PX811019 is a potential oral treatment for diabetic heart failure, a generally fatal complication associated with Type 2 diabetes, for which current treatments are relatively ineffective. Clinical studies have shown that oral treatment with PX811019 results in elevated copper excretion in humans with Type 2 diabetes compared with non-diabetic control subjects.

From our early clinical studies in people with diabetes who received PX811019 as treatment for six months, PX811019, was able to reduce abnormally elevated left ventricular heart mass back towards normal, independent of any changes in blood glucose. In addition to lowering excess copper, PX811019 treatment lowered elevated levels of extracellular superoxide dismutase, an established marker of diabetes and vascular injury that is associated with the severity of some diabetic complications.

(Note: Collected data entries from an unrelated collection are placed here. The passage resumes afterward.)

(** The scheduler's refusal takes the stored job back. *)
Lemma schedule_acts r j s d :
  Sqlite.AddAtJob j (ad_db s) = (Ok tt, d) -> 
  outcome "at_job.created" s (schedule clk atMutator sched_text r j (set_db d s)).
Proof.
  intros Ha. pose proof (add_at_op j (ad_db s)) as Ht. rewrite Ha in Ht.
  unfold schedule. destruct atMutator; [|apply finishes_from; [acting|done]].
  unfold sbind at 1, on_at. cbn [ad_at set_db].
  destruct (Scheduler.AddAtJob j (clk 1) (ad_at s)) as [[[]|e] t] eqn:Es; [apply finishes_from; [acting|done]|].
  assert (t = ad_at s) as ->.
  { revert Es. unfold Scheduler.AddAtJob. destruct (job_complete j); cbn [negb]; [|by intros [= _ <-]].
    destruct (parse_rfc3339 _) as [runAt|]; [|by intros [= _ <-]]. destruct (time_before runAt _); [by intros [= _ <-]|].
    destruct (_ !! _); [by intros [= _ <-]|done]. }
  unfold Sqlite.AddAtJob, store_jobs in Ha. destruct (add_job _ _ _ _) as [t|] eqn:Ea; [|done]. injection Ha as <-.
  apply (job_rollback _ "at job") in Ea as (-> & _ & Hr).
  unfold sbind, on_db, Sqlite.RemoveAtJob. cbn [ad_db set_db set_at Sqlite.set_at t_at]. rewrite Hr. cbn. left.
  split; [lia|]. split; [by eexists|]. split; [|done]. cbn. by destruct (ad_db s).
Qed.

Lemma add_at_acts r : acts "at_job.created" (handleAddAtJob clk atMutator sched_text r).
Proof.
  unfold handleAddAtJob. apply acts_body. intros j. destruct (_ || _)%bool; [acting|]. destruct (_ =? _)%string; [acting|].
  destruct (parse_rfc3339 _); [|acting]. intros s. unfold sbind, on_db.
  pose proof (add_at_op j (ad_db s)) as Hf. pose proof (schedule_acts r j s) as Hs.
  destruct (Sqlite.AddAtJob j (ad_db s)) as [[[]|e] d].
  - by apply Hs.
  - subst d. replace (set_db (ad_db s) s) with s by (by destruct s). by apply acts_error.
Qed.

Lemma remove_at_acts r : acts "at_job.deleted" (handleRemoveAtJob clk atMutator r).
Proof.
  unfold handleRemoveAtJob. destruct (_ || _)%bool; [acting|]. apply acts_db; [auto with store|intros; acting|]. intros _.
  apply finishes_then; [|acting]. intros s. destruct atMutator; [|done]. unfold sbind, on_at.
  by destruct (Scheduler.RemoveAtJob _ _ _).
Qed.

Lemma mutating_acts op action r : action_of op = Some action -> acts action (handleR op r).
Proof.
  destruct op; intros [= <-]; cbn [handle].
  - unfold handleCreateUser. acting.
  - unfold handleUpdateUser. acting.
  - apply delete_user_acts.
  - unfold handleAddIdentity. apply acts_body. intros x. destruct (_ || _)%bool; acting.
  - unfold handleRemoveIdentity. destruct (parse_int64 _); acting.
  - unfold handleAddAllowlist. apply acts_body. intros x. destruct (_ || _)%bool; acting.
  - unfold handleUpdateAllowlist. acting.
  - unfold handleRemoveAllowlist. acting.
  - unfold handleSetPolicy. acting.
  - unfold handleDeletePolicy. acting.
  - unfold handleProvisionAgent. apply acts_body. intros x. repeat (case_test; [acting|]). apply acts_read.
    intros [u|e]; [|acting]. destruct (generateToken random); acting.
  - apply delete_agent_acts.
  - unfold handleRotateAgentToken, with_agent. apply acts_read. intros [a|e]; [|acting].
    destruct (generateToken random); acting.
  - unfold handleRevokeAgent, with_agent. apply acts_read. intros [a|e]; acting.
  - apply add_at_acts.
  - apply remove_at_acts.
  - apply backup_acts.
Qed.

Lemma reading_same op r s : action_of op = None -> snd (handleR op r s) = s.
Proof.
  destruct op; intros [=]; cbn [handle]; try done.
  - unfold handleGetUser, sbind, read, sget. by destruct (Sqlite.GetUser _ _).
  - unfold handleGetAgent, with_agent, sbind, read, sget. by destruct (Sqlite.GetAgent _ _).
  - unfold handleListCronJobsByUser, by_user. by destruct (_ =? _)%string.
  - unfold handleListAtJobsByUser, by_user. by destruct (_ =? _)%string.
  - unfold handleQueryAudit. destruct (query_time r "since"); [|done]. by destruct (query_time r "until").
  - unfold handleConfig. destruct (json_encodable _); [|done]. by destruct (redactConfig _).
Qed.

(** C7: an operation of the administration API that only reads changes nothing;
    any other either answers with an error and leaves the data, the schedule and
    the backups as they were, or succeeds and adds exactly one entry of its action
    to the audit log. *)
Theorem admin_audited op r s :
  let '(resp, s') := handleR op r s in
  match action_of op with
  | None => s' = s
  | Some action =>
      400 <= rp_Status resp /\ (exists e, rp_Body resp = Some (AdminError e)) /\ same_data s s' \/
      rp_Status resp < 300 /\ (exists r, rp_Body resp = Some (AdminOK r)) /\ logged action s s'
  end.
Proof.
  destruct (action_of op) as [action|] eqn:Ea.
  - pose proof (mutating_acts op action r Ea s) as H. unfold outcome in H. by destruct (handleR op r s).
  - pose proof (reading_same op r s Ea) as H. by destruct (handleR op r s).
Qed.

Abbreviation serveR := (serve clk cfg mgmt lists_queues agentHealth heartbeatStore atMutator sched_text newID random
  ping backup_error printable).

(** with authentication a request does what its handler does when its
    Authorization header is exactly "Bearer " and the configured token; any other
    request gets 401 and changes nothing. *)
Lemma admin_authenticated op r s : AdminAuth_Enabled (Admin_Auth (Gateway_Admin (Cfg_Gateway cfg))) = true ->
  serveR op r s =
  if (header_get (rq_Header r) "Authorization"
      =? "Bearer " +:+ AdminAuth_Token (Admin_Auth (Gateway_Admin (Cfg_Gateway cfg))))%string
  then handleR op r s
  else (Build_Response 401 (Some (AdminError "unauthorized")), s).
Proof.
  intros He. unfold serve, authMiddleware. rewrite He. set (h := header_get _ _). set (t := AdminAuth_Token _).
  destruct (String.eqb_spec h ("Bearer " +:+ t)) as [Hh|Hh].
  - rewrite Hh, strip_prefix_app, String.eqb_refl. done.
  - destruct (strip_prefix "Bearer " h) as [given|] eqn:E; [|done]. apply strip_prefix_Some in E.
    destruct (String.eqb_spec given t) as [->|]; done.
Qed.
End effects.
Definition lean_mode (cfg : AgentRuntimeConfig) (l : loader) : bool :=
  if_LeanMCPTools (ac_Inference cfg)
  && match l with None => false | Some _ => (0 <? Z.of_nat (length (ToolInfos l))) end.

(** The tools bound for a message. *)
Definition assemble_tools (fold : Z -> Z) (mt : matcher) (skills : option Loader) (cfg : AgentRuntimeConfig)
    (native : list (tool St)) (l : loader) (msg : NipperMessage) : list (tool St) :=
  if lean_mode cfg l then
    match wanted_names fold mt skills (buildMCPToolCatalog l) msg with
    | [] => native
    | matched => resolvedTools native matched l
    end
  else currentTools native l.

(** ** Sections of the prompt *)

Record SystemPromptStats := {
  ps_TotalBytes : nat;
  ps_BaseBytes : nat;
  ps_ToolSectionBytes : nat;
  ps_McpHintBytes : nat }.

Section prompt.
Context (fold : Z -> Z) (cfg : AgentRuntimeConfig) (skills : option Loader).

Definition messageHasImages (msg : NipperMessage) : bool :=
  existsb (fun p => (cp_Type p =? "image")%string || isImageMIME fold (cp_MimeType p)) (mc_Parts (nm_Content msg)).

Definition native_names : list string :=
  let t := ac_Tools cfg in
  (if at_WebFetch t then ["web_fetch"] else []) ++ (if at_WebSearch t then ["web_search"] else [])
  ++ (if at_Bash t then ["bash"] else []) ++ (if at_DocFetcher t then ["doc_fetch"] else [])
  ++ (if at_Weather t then ["get_weather"] else []) ++ (if at_Cron t then ["cron_*"; "at_*"] else [])
  ++ ["get_datetime"]
  ++ match skills with
     | Some l => match AvailableSkills l with [] => [] | _ => ["skill_exec"] end
     | None => []
     end.

(** One line of the catalog in lean mode; long descriptions are cut. *)
Definition catalog_line (ti : ToolInfo) : string :=
  let desc := if (80 <? String.length (tn_Desc ti))%nat then str_take 77 (tn_Desc ti) +:+ "..." else tn_Desc ti in
  "- " +:+ tn_Name ti +:+ ": " +:+ desc +:+ nl.

Definition sum_nat (l : list nat) : nat := fold_right Nat.add O l.

Definition appendToolHints (base : string) (l : loader) (msg : NipperMessage) : string * nat :=
  let mcpInfos := ToolInfos l in
  let leanMode := if_LeanMCPTools (ac_Inference cfg) && (0 <? Z.of_nat (length mcpInfos)) in
  let toolNames := if leanMode then native_names else (native_names ++ map tn_Name mcpInfos)%list in
  let lines := if leanMode then map catalog_line mcpInfos else [] in
  let mcpHintBytes :=
    sum_nat (if leanMode then map String.length lines
             else map (fun ti => String.length (tn_Name ti) + 2)%nat mcpInfos) in
  match toolNames with
  | [] => (base, O)
  | _ =>
      (base +:+ nl +:+ nl +:+ "Tools: " +:+ str_join toolNames ", " +:+ "."
       +:+ (if leanMode
            then fold_left (fun prompt line => prompt +:+ line) lines
                   (nl +:+ nl +:+ "MCP tools (call search_tools to activate):" +:+ nl)
            else "")
       +:+ tool_rules +:+ (if messageHasImages msg then image_rules else ""), mcpHintBytes)
  end.

Definition channelFormattingDirective (msg : NipperMessage) : string :=
  if SupportsMarkdown (dc_Capabilities (nm_DeliveryContext msg)) then markdown_directive
  else if (dc_ChannelType (nm_DeliveryContext msg) =? ChannelTypeWhatsApp)%string then whatsapp_directive
  else plaintext_directive.

(** [persona]: the session's override; [profile]: what [LoadProfile] returns. *)
Definition buildSystemPrompt (persona : option string) (profile : result string UserProfile) (l : loader)
    (msg : NipperMessage) (extraInstructions : string) : string * SystemPromptStats :=
  let base := if (pc_SystemPrompt (ac_Prompt cfg) =? "")%string then "You are a helpful assistant."
              else pc_SystemPrompt (ac_Prompt cfg) in
  let base := match persona with
              | Some p => if (p =? "")%string then base else p
              | None => base
              end in
  let prompt := match profile with
                | Ok p => if IsEmpty p then base else base +:+ nl +:+ nl +:+ FormatForPrompt p
                | Err _ => base
                end in
  let prompt := prompt +:+ commandsReference in
  let prompt := match skills with
                | None => prompt
                | Some ld => prompt +:+ BuildPromptSectionForSkills
                                          (Some (matchSkillsByMessage fold (AvailableSkills ld) msg)) ld
                end in
  let baseBytes := String.length prompt in
  let '(prompt, mcpHintBytes) := appendToolHints prompt l msg in
  let toolSectionBytes := (String.length prompt - baseBytes)%nat in
  let prompt := prompt +:+ channelFormattingDirective msg in
  let prompt := prompt +:+ globalSafetyPreamble in
  let prompt := if (extraInstructions =? "")%string then prompt else prompt +:+ nl +:+ nl +:+ extraInstructions in
  (prompt, Build_SystemPromptStats (String.length prompt) baseBytes toolSectionBytes mcpHintBytes).
End prompt.
End tools.

(** ** Properties *)

Lemma dedupe_loop names : forall seen out,
  (forall n, n ∈ seen <-> In n out) -> List.NoDup out ->
  let r := fold_left dedupe_step names (seen, out) in
  (forall n, n ∈ fst r <-> In n (snd r)) /\ List.NoDup (snd r)
  /\ (forall n, In n (snd r) <-> In n out \/ In n names) /\ out `prefix_of` snd r.
Proof.
  induction names as [|x names IH]; intros seen out Hs Hn; [cbn; split_and!; try done; tauto|].
  cbn [fold_left dedupe_step]. destruct (decide (x ∈ seen)) as [Hx|Hx].
  - destruct (IH seen out Hs Hn) as (H1 & H2 & H3 & H4). split_and!; try done.
    intros n. rewrite H3. simpl. split; [tauto|]. intros [?|[<-|?]]; [tauto| |tauto]. left. by apply Hs.
  - destruct (IH ({[x]} ∪ seen) (out ++ [x])%list) as (H1 & H2 & H3 & H4).
    + intros n. rewrite elem_of_union, elem_of_singleton, in_app_iff, Hs. simpl. intuition congruence.
    + apply List.NoDup_app; [done|repeat constructor; tauto|]. intros n Hin [<-|[]]. by apply Hx, Hs.
    + split_and!; try done; [|by eapply prefix_app_l].
      intros n. rewrite H3, in_app_iff. simpl. tauto.
Qed.

(** [dedupe] keeps one of each name. *)
Lemma dedupe_spec names : List.NoDup (dedupe names) /\ forall n, In n (dedupe names) <-> In n names.
Proof.
  destruct (dedupe_loop names ∅ []) as (_ & H1 & H2 & _); [intros n; split; [by intros ?%elem_of_empty|done]|constructor|].
  split; [done|]. intros n. unfold dedupe. rewrite H2. simpl. tauto.
Qed.

Section props.
Context {St : Type} (fold : Z -> Z) (mt : matcher) (skills : option Loader) (cfg : AgentRuntimeConfig).

(** The names a message makes the agent look for: those the matcher returned and
    those declared by the skills whose keywords the message has. *)
Definition asked_for (l : option (list (tool St))) (msg : NipperMessage) (name : string) : Prop :=
  (exists found, mt (mc_Text (nm_Content msg)) (buildMCPToolCatalog l) 10 = Ok found /\ In name found)
  \/ (exists ld s s', skills = Some ld /\ In s (AvailableSkills ld)
      /\ activated fold (activation_text fold msg) s = true
      /\ SkillByName (sk_Name s) ld = Some s' /\ In name (MCPToolNames s')).

Lemma wanted_asked l msg name :
  In name (wanted_names fold mt skills (buildMCPToolCatalog l) msg) -> asked_for l msg name.
Proof.
  unfold wanted_names. rewrite (proj2 (dedupe_spec _)), in_app_iff. intros [H|H].
  { left. revert H. destruct (mt _ _ _) as [found|?] eqn:E; [|by intros ?%in_nil]. by exists found. }
  right. destruct skills as [ld|]; [|by apply in_nil in H]. apply in_concat in H as (names & Hn & Hin).
  apply in_map_iff in Hn as (n & Hs & Hn). unfold matchSkillsByMessage in Hn.
  revert Hn. destruct (_ =? _)%string; [by intros ?%in_nil|]. intros (s & <- & Hs')%in_map_iff.
  apply List.filter_In in Hs' as [Ha Hact]. revert Hs.
  destruct (SkillByName (sk_Name s) ld) as [s'|] eqn:E; intros <-; [|by apply in_nil in Hin].
  by exists ld, s, s'.
Qed.

(** A request is given every native tool, and MCP tools of the loader besides:
    all of them, or in lean mode only those the message asks for. *)
Lemma bound_tools (native : list (tool St)) l msg :
  exists mcp, assemble_tools fold mt skills cfg native l msg = (native ++ mcp)%list
  /\ (forall t, In t mcp -> In t (Tools l)
      /\ (lean_mode cfg l = true -> exists name desc, tl_Info t = Ok (name, desc) /\ asked_for l msg name))
  /\ (lean_mode cfg l = false -> mcp = Tools l).
Proof.
  unfold assemble_tools. destruct (lean_mode cfg l) eqn:El.
  - destruct (wanted_names fold mt skills (buildMCPToolCatalog l) msg) as [|n ns] eqn:E.
    { exists []. rewrite app_nil_r. split_and!; done. }
    eexists. split; [reflexivity|]. split; [|done]. intros t [Hin Ht]%List.filter_In. split; [done|]. intros _.
    destruct (tl_Info t) as [[name desc]|?]; [|done]. exists name, desc. split; [done|].
    apply wanted_asked. rewrite E. apply existsb_exists in Ht as (x & Hx & <-%String.eqb_eq). done.
  - destruct l as [[|t ts]|]; simpl; [exists []|exists (t :: ts)|exists []]; rewrite ?app_nil_r; split_and!; done.
Qed.

(** Whatever the persona, the profile, the skills and the tools say, the safety
    rules follow them; only the instructions of the agent itself come after. *)
Lemma prompt_safety persona profile (l : option (list (tool St))) msg extra :
  let r := buildSystemPrompt fold cfg skills persona profile l msg extra in
  exists pre, fst r = pre +:+ channelFormattingDirective msg +:+ globalSafetyPreamble
                      +:+ (if (extra =? "")%string then "" else nl +:+ nl +:+ extra)
  /\ String.length pre = (ps_BaseBytes (snd r) + ps_ToolSectionBytes (snd r))%nat.
Proof.
  unfold buildSystemPrompt.
  match goal with |- context [appendToolHints _ _ _ ?p _ _] => set (base := p) end.
  destruct (appendToolHints fold cfg skills base l msg) as [prompt n] eqn:E. simpl.
  exists prompt. split.
  - destruct (extra =? "")%string; rewrite ?str_app_assoc, ?str_app_nil_r; reflexivity.
  - unfold appendToolHints in E. case_match; injection E as <- _; rewrite ?str_app_length; lia.
Qed.
End props.
Definition tool_end (sessionKey responseID : string) (slot : nat) (name response : string) : A unit :=
  do c <- sget (fun s => rt_calls s !! slot);
  let callID := match c with Some x => if (tx_name x =? name)%string then tx_id x else "" | None => "" end in
  do _ <- publish (tool_event EventTypeToolEnd sessionKey responseID name callID JNull (JString response));
  if (name =? "skill_exec")%string then
    match c ≫= tx_exec with
    | Some (start, skillName) =>
        do t <- now;
        do _ <- publish (skill_event EventTypeSkillExecutionEnd sessionKey responseID
                           (Build_EventSkillInfo skillName false false "" (parseSkillExecOutput (JString response))
                              (Z.quot (t - start) time_millisecond) "" ""));
        sret tt
    | None => sret tt
    end
  else sret tt.

(** The reasoning text of an answer, from the message or the further fields. *)
Definition reasoning_of (out : CallbackOutput) : string :=
  match co_Message out with
  | None => ""
  | Some (r, _) =>
      if negb (r =? "")%string then r
      else
        let found := map (fun k => str_member k (co_Extra out)) ["reasoning"; "thinking"; "reasoning_content"] in
        default "" (List.find (fun r => negb (r =? "")%string) found)
  end.

Definition logReasoning (sessionKey : string) (out : CallbackOutput) : A unit :=
  let reasoning := reasoning_of out in
  if (reasoning =? "")%string then sret tt
  else
    do _ <- publish (Build_NipperEvent "" EventTypeThinking sessionKey "" time_zero None None None
                       (Some (Build_EventThinking reasoning)) None None "");
    sret tt.

Definition usage_of (out : CallbackOutput) : option (Z * Z) :=
  match co_TokenUsage out with
  | Some u => Some u
  | None => co_Message out ≫= snd
  end.

Definition model_end (sessionKey : string) (out : CallbackOutput) : A unit :=
  let '(ttft, genDuration) := default (0, 0) (co_timing out) in
  run (if (0 <? ttft) || (0 <? genDuration) then set_tokens (AddTiming ttft genDuration) else sret tt);
  run (match usage_of out with
       | Some (prompt, completion) => set_tokens (Add prompt completion)
       | None => sret tt
       end);
  logReasoning sessionKey out.
(* ===== verification/AgentProofs.v ===== *)
(** * The agent's runtime: what a message leads to

    For every message, whatever the model, the broker and the disk do: which
    events are published and how often the model is asked. *)
From Stdlib Require Import ZArith Lia Bool Ascii String List.
From Corelib Require Import SpecFloat.
From stdpp Require Import base gmap strings option list.
From S2P Require Import Prelude GoString GoTime GoFloat SessionKey Models Queue SessionTypes SessionFs SessionLock.
From S2P Require Import SessionStore Compaction AgentText ToolDedup Usage Profile Convert.
From S2P Require Import Enrich Skills ToolMatch Prompt Register EventPublisher Commands Agent.

Local Open Scope string_scope.
Local Open Scope Z_scope.
Local Open Scope state_scope.

Section effects.
Context {St : Type}.
Abbreviation A X := (State (Runtime St) X).

(** [emits m P]: [m] publishes some events and makes some number of requests,
    and its result with them is in [P]. *)
Definition emits {X} (m : A X) (P : X -> list agent_publishing -> nat -> Prop) : Prop :=
  forall s, exists evs rs,
    ep_sent (rt_pub (snd (m s))) = (ep_sent (rt_pub s) ++ evs)%list
    /\ rt_requests (snd (m s)) = (rt_requests s ++ rs)%list
    /\ P (fst (m s)) evs (length rs).

Lemma emits_bind {X Y} (m : A X) (f : X -> A Y) P Q :
  emits m P -> (forall x evs n, P x evs n -> emits (f x) (fun y evs' n' => Q y (evs ++ evs')%list (n + n')%nat)) ->
  emits (sbind m f) Q.
Proof.
  intros Hm Hf s. destruct (Hm s) as (evs & rs & H1 & H2 & H3). unfold sbind.
  destruct (m s) as [x s1]. cbn [fst snd] in *.
  destruct (Hf x evs (length rs) H3 s1) as (evs' & rs' & H1' & H2' & H3').
  exists (evs ++ evs')%list, (rs ++ rs')%list. rewrite H1', H2', H1, H2, length_app, !app_assoc. done.
Qed.

Lemma emits_ret {X} (x : X) (P : X -> list agent_publishing -> nat -> Prop) : P x [] O -> emits (sret x) P.
Proof. intros H s. exists [], []. by rewrite !app_nil_r. Qed.

Lemma emits_weaken {X} (m : A X) (P Q : X -> list agent_publishing -> nat -> Prop) :
  emits m P -> (forall x evs n, P x evs n -> Q x evs n) -> emits m Q.
Proof. intros Hm H s. destruct (Hm s) as (evs & rs & ? & ? & ?). exists evs, rs. auto. Qed.

(** Computations that neither publish nor ask. *)
Definition silent {X} (m : A X) : Prop := emits m (fun _ evs n => evs = [] /\ n = O).

Lemma silent_state {X} (m : A X) :
  (forall s, rt_pub (snd (m s)) = rt_pub s /\ rt_requests (snd (m s)) = rt_requests s) -> silent m.
Proof. intros H s. exists [], []. destruct (H s) as [-> ->]. by rewrite !app_nil_r. Qed.

Lemma silent_get {X} (f : Runtime St -> X) : silent (sget f).
Proof. by apply silent_state. Qed.
Lemma silent_kept {X} (m : State AgentStore X) : silent (kept m).
Proof. apply silent_state. intros s. unfold kept. by destruct (m (rt_store s)). Qed.
Lemma emits_kept {X} (m : State AgentStore X) (P : X -> Prop) :
  (forall st, P (fst (m st))) -> emits (kept m) (fun x evs n => (evs = [] /\ n = O) /\ P x).
Proof.
  intros H s. destruct (silent_kept m s) as (evs & rs & H1 & H2 & H3). exists evs, rs. split; [done|]. split; [done|]. split; [done|].
  unfold kept. specialize (H (rt_store s)). by destruct (m (rt_store s)).
Qed.
Lemma silent_tokens f : silent (set_tokens f : A unit).
Proof. by apply silent_state. Qed.
Lemma silent_calls f : silent (set_calls f : A unit).
Proof. by apply silent_state. Qed.
Lemma silent_vision : silent (no_vision : A unit).
Proof. by apply silent_state. Qed.
Lemma silent_ret {X} (x : X) : silent (sret x : A X).
Proof. by apply silent_state. Qed.

Lemma emits_after {X Y} (m : A X) (f : X -> A Y) Q :
  silent m -> (forall x, emits (f x) Q) -> emits (sbind m f) Q.
Proof.
  intros Hm Hf. eapply emits_bind; [exact Hm|]. intros x evs n [-> ->].
  eapply emits_weaken; [apply Hf|]. done.
Qed.

Lemma silent_bind {X Y} (m : A X) (f : X -> A Y) : silent m -> (forall x, silent (f x)) -> silent (sbind m f).
Proof. intros Hm Hf. apply emits_after; [done|exact Hf]. Qed.

Lemma emits_then {X Y} (m : A X) (f : X -> A Y) P :
  emits m P -> (forall x, silent (f x)) ->
  emits (sbind m f) (fun _ evs n => exists x, P x evs n).
Proof.
  intros Hm Hf. eapply emits_bind; [exact Hm|]. intros x evs n Hx.
  eapply emits_weaken; [apply Hf|]. intros y evs' n' [-> ->].
  exists x. by rewrite app_nil_r, Nat.add_0_r.
Qed.

(** Events of a session that are not its answer. *)
Definition about (key : string) (p : agent_publishing) : Prop := ev_SessionKey (ap_event p) = key.
Definition is_done (p : agent_publishing) : bool := (ev_Type (ap_event p) =? EventTypeDone)%string.
Definition progress (key : string) (p : agent_publishing) : Prop := about key p /\ is_done p = false.

(** Computations that publish events on the progress only, and ask at most [n]
    times. *)
Definition working {X} (key : string) (n : nat) (m : A X) : Prop :=
  emits m (fun _ evs k => Forall (progress key) evs /\ (k <= n)%nat).

Lemma working_silent {X} key n (m : A X) : silent m -> working key n m.
Proof. intros H. eapply emits_weaken; [exact H|]. intros x evs k [-> ->]. split; [constructor|lia]. Qed.

Lemma working_bind {X Y} key n n' (m : A X) (f : X -> A Y) :
  working key n m -> (forall x, working key n' (f x)) -> working key (n + n') (sbind m f).
Proof.
  intros Hm Hf. eapply emits_bind; [exact Hm|]. intros x evs k [H1 H2].
  eapply emits_weaken; [apply Hf|]. intros y evs' k' [H1' H2']. split; [by apply Forall_app|lia].
Qed.

Lemma working_after {X Y} key n (m : A X) (f : X -> A Y) :
  silent m -> (forall x, working key n (f x)) -> working key n (sbind m f).
Proof. intros. by apply emits_after. Qed.

Lemma working_for {X} key (f : X -> A unit) l :
  (forall x, working key 0 (f x)) -> working key 0 (sfor f l).
Proof.
  intros Hf. induction l as [|x l IH]; [by apply working_silent, silent_ret|].
  intros s. destruct (working_bind key 0 0 (f x) (fun _ => sfor f l) (Hf x) (fun _ => IH) s) as (evs & rs & H1 & H2 & H3).
  exists evs, rs. cbn [sfor]. unfold sbind in *. destruct (f x s) as [u s1]. done.
Qed.
End effects.

Section agent.
Context `{StoreConfig} {St : Type} (env : Env).
Context (fold upper : Z -> Z) (letter digit printable : Z -> bool).
Context (cfg : AgentRuntimeConfig) (reg : result_blob) (contextWindowMax : Z).
Context (show : error -> string) (save_fails : Z -> option save_fault) (ctx : context).
Context (is_closed : nat -> bool) (open_channel : nat -> option string) (publish_outcome : nat -> option string).
Context (native : list (tool St)) (mcp : option (Z -> list (tool St))) (skills : option Loader)
        (mt : matcher) (pipeline : option Pipeline).
Context (base64 : string -> string) (shrink fetch : string -> result string string).
Context (whatsapp_format : string -> string) (order : list (string * (float64 * float64))).
Context (new_agent : nat -> AgentConfig St -> option string) (generate : nat -> gen_request St -> gen_answer).

Abbreviation A X := (State (Runtime St) X).
#[local] Notation Publish := (publish env reg is_closed open_channel publish_outcome).

(** ** What is published on the way *)

Lemma silent_sessions {X} (m : prog X) : silent (sessions env m : A X).
Proof. apply silent_kept. Qed.

(** A publication: the event, unless there is an error. *)
Lemma publish_emits (ev : NipperEvent) :
  emits (Publish ev : A (option string)) (fun r evs n => n = O /\
    match r with
    | None => exists p, evs = [p] /\ ev_SessionKey (ap_event p) = ev_SessionKey ev /\ ev_Type (ap_event p) = ev_Type ev
    | Some _ => evs = []
    end).
Proof.
  apply emits_after; [apply silent_sessions|]. intros id. apply emits_after; [apply silent_sessions|]. intros t s.
  unfold on_pub. pose proof (publish_sends reg is_closed open_channel publish_outcome id t ev (rt_pub s)) as H0.
  destruct (PublishEvent _ _ _ _ id t ev (rt_pub s)) as [[e|] p]; cbn.
  - exists [], []. rewrite !app_nil_r. done.
  - eexists [_], []. rewrite app_nil_r. split_and!; [exact H0|done..|]. eexists. split; [done|]. done.
Qed.

Lemma publish_working ev key :
  ev_SessionKey ev = key -> (ev_Type ev =? EventTypeDone)%string = false ->
  working key 0 (Publish ev : A (option string)).
Proof.
  intros Hk Ht. eapply emits_weaken; [apply publish_emits|]. intros [e|] evs n [-> H0]; [subst; by split|].
  destruct H0 as (p & -> & H1 & H2). split; [|done]. repeat constructor; unfold about, is_done; congruence.
Qed.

Experts believe that , copper accumulation in cardiac muscle occurs, at least in part, by an increase in advanced glycosylation end-products (AGEs) in the cardiac extracellular matrix. The process also occurs in hyperglycemic conditions other than diabetes (including atherosclerosis, obesity, and normal aging). Protemix thus believes that PX811019 may also be effective beyond diabetic heart failure, as a treatment for non-diabetic heart failure—a major cause of death worldwide.

Protemix has completed four Phase 2 human clinical trials which have demonstrated the compound to be well tolerated. Protemix received Fast Track status for this compound as a potential treatment of diabetic heart failure from the U.S. Food and Drug Administration in May 2005. A further phase 2 study, to be undertaken in the USA, is planned for 2007.